PROBLEM DETAILS:
Output only the lines below from the one containing "d ← RT_HMAC_SHA1" to the one containing "Some (1, bwrite", exactly as written, both ends kept.
+++ RECORDS +++
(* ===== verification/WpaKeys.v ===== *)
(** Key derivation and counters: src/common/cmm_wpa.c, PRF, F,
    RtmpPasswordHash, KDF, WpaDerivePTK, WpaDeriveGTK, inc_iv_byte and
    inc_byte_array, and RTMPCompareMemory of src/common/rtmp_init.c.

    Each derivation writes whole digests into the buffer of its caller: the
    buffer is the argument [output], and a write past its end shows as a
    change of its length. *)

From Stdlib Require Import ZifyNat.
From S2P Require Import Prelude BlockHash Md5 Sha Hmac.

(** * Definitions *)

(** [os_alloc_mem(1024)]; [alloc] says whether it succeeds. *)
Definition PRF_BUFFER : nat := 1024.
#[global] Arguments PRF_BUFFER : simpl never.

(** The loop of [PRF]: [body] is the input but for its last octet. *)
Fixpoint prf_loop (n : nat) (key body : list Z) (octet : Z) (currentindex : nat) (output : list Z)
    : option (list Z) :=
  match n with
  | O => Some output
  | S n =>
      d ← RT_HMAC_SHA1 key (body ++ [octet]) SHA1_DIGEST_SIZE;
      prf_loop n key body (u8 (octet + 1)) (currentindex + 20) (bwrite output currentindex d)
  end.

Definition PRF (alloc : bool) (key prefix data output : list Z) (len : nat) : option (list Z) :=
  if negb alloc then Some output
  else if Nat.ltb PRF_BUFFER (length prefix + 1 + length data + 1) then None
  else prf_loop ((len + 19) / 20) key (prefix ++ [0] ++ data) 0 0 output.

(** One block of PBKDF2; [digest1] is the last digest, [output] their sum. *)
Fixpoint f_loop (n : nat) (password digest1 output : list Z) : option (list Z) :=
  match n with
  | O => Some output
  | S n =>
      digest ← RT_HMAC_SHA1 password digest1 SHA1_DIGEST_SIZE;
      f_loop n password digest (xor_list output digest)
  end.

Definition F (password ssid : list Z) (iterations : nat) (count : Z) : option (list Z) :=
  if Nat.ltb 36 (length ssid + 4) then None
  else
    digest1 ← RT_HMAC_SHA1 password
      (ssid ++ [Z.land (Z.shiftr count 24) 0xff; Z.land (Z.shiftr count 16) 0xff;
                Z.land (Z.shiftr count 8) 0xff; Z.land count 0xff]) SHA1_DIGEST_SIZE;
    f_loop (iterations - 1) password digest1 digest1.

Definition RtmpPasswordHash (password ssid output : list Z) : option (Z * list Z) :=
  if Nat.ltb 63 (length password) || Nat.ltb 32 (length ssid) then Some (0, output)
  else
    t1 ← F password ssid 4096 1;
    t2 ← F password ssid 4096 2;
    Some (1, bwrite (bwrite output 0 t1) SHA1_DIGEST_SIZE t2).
+++
+++ RECORDS +++
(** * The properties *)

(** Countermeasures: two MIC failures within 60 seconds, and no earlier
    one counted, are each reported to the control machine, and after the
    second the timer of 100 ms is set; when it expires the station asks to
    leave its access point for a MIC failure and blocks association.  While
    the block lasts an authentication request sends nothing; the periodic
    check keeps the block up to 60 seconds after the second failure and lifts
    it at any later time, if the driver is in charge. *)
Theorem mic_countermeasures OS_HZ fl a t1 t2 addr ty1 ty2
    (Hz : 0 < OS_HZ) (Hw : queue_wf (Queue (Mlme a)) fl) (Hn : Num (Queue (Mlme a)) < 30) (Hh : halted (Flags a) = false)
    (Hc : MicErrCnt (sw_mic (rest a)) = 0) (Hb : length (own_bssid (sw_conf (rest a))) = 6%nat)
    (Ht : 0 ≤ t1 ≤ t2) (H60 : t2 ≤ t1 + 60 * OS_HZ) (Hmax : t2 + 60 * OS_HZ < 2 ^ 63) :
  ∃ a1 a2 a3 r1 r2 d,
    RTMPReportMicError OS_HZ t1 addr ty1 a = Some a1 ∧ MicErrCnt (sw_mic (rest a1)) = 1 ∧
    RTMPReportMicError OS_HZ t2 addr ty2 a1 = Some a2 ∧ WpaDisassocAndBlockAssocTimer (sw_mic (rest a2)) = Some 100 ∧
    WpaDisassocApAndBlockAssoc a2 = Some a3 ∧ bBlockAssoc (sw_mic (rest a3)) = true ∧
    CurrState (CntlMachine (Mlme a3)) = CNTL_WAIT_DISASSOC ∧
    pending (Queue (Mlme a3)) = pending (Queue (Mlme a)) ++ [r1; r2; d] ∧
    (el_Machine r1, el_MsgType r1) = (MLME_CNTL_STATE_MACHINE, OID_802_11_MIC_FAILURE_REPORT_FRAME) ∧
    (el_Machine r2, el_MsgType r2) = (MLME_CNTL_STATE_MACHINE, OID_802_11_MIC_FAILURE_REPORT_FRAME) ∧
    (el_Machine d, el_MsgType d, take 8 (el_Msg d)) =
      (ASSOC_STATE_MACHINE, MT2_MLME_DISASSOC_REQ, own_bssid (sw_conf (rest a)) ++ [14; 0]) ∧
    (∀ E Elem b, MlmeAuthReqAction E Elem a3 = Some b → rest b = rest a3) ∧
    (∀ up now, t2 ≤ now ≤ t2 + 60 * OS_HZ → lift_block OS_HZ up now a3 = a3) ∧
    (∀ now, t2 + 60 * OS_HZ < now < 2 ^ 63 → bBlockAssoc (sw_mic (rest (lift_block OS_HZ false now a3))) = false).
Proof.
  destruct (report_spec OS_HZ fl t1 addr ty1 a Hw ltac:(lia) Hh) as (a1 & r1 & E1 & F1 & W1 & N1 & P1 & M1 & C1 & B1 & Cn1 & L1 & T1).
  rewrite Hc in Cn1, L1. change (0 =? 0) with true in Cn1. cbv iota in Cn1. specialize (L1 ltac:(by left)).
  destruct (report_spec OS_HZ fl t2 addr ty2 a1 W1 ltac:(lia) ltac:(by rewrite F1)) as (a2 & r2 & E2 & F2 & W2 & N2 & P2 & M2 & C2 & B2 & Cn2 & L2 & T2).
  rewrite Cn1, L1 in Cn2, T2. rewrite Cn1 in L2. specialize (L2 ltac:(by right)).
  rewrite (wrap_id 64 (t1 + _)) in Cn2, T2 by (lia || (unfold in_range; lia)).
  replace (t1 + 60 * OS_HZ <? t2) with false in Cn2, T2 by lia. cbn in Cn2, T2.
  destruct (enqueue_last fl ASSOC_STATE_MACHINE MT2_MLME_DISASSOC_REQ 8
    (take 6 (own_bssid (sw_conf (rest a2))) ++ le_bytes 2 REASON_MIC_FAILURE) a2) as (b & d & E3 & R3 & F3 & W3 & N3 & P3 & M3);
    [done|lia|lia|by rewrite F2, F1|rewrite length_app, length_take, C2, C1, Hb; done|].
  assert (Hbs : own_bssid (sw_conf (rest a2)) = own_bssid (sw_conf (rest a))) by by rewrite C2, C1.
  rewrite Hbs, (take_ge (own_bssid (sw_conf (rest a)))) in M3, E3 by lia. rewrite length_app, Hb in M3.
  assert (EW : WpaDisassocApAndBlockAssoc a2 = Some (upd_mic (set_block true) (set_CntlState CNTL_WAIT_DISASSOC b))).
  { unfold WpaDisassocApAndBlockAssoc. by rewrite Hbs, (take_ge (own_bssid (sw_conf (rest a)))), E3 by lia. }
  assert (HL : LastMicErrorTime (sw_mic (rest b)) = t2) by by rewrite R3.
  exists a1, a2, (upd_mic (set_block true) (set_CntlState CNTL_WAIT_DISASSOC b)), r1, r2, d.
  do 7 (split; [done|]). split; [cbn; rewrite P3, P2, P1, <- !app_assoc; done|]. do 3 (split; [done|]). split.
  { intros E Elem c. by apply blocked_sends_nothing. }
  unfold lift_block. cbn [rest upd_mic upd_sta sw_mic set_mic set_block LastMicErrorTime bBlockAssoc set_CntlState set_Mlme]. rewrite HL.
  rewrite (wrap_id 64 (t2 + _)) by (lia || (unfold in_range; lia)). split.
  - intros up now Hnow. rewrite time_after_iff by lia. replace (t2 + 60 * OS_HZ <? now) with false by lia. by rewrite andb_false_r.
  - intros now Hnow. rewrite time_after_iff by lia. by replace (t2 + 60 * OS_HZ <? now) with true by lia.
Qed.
+++
WRITTEN SOLUTION:
      d ← RT_HMAC_SHA1 key (body ++ [octet]) SHA1_DIGEST_SIZE;
      prf_loop n key body (u8 (octet + 1)) (currentindex + 20) (bwrite output currentindex d)
  end.

Definition PRF (alloc : bool) (key prefix data output : list Z) (len : nat) : option (list Z) :=
  if negb alloc then Some output
  else if Nat.ltb PRF_BUFFER (length prefix + 1 + length data + 1) then None
  else prf_loop ((len + 19) / 20) key (prefix ++ [0] ++ data) 0 0 output.

(** One block of PBKDF2; [digest1] is the last digest, [output] their sum. *)
Fixpoint f_loop (n : nat) (password digest1 output : list Z) : option (list Z) :=
  match n with
  | O => Some output
  | S n =>
      digest ← RT_HMAC_SHA1 password digest1 SHA1_DIGEST_SIZE;
      f_loop n password digest (xor_list output digest)
  end.

Definition F (password ssid : list Z) (iterations : nat) (count : Z) : option (list Z) :=
  if Nat.ltb 36 (length ssid + 4) then None
  else
    digest1 ← RT_HMAC_SHA1 password
      (ssid ++ [Z.land (Z.shiftr count 24) 0xff; Z.land (Z.shiftr count 16) 0xff;
                Z.land (Z.shiftr count 8) 0xff; Z.land count 0xff]) SHA1_DIGEST_SIZE;
    f_loop (iterations - 1) password digest1 digest1.

Definition RtmpPasswordHash (password ssid output : list Z) : option (Z * list Z) :=
  if Nat.ltb 63 (length password) || Nat.ltb 32 (length ssid) then Some (0, output)
  else
    t1 ← F password ssid 4096 1;
    t2 ← F password ssid 4096 2;
    Some (1, bwrite (bwrite output 0 t1) SHA1_DIGEST_SIZE t2).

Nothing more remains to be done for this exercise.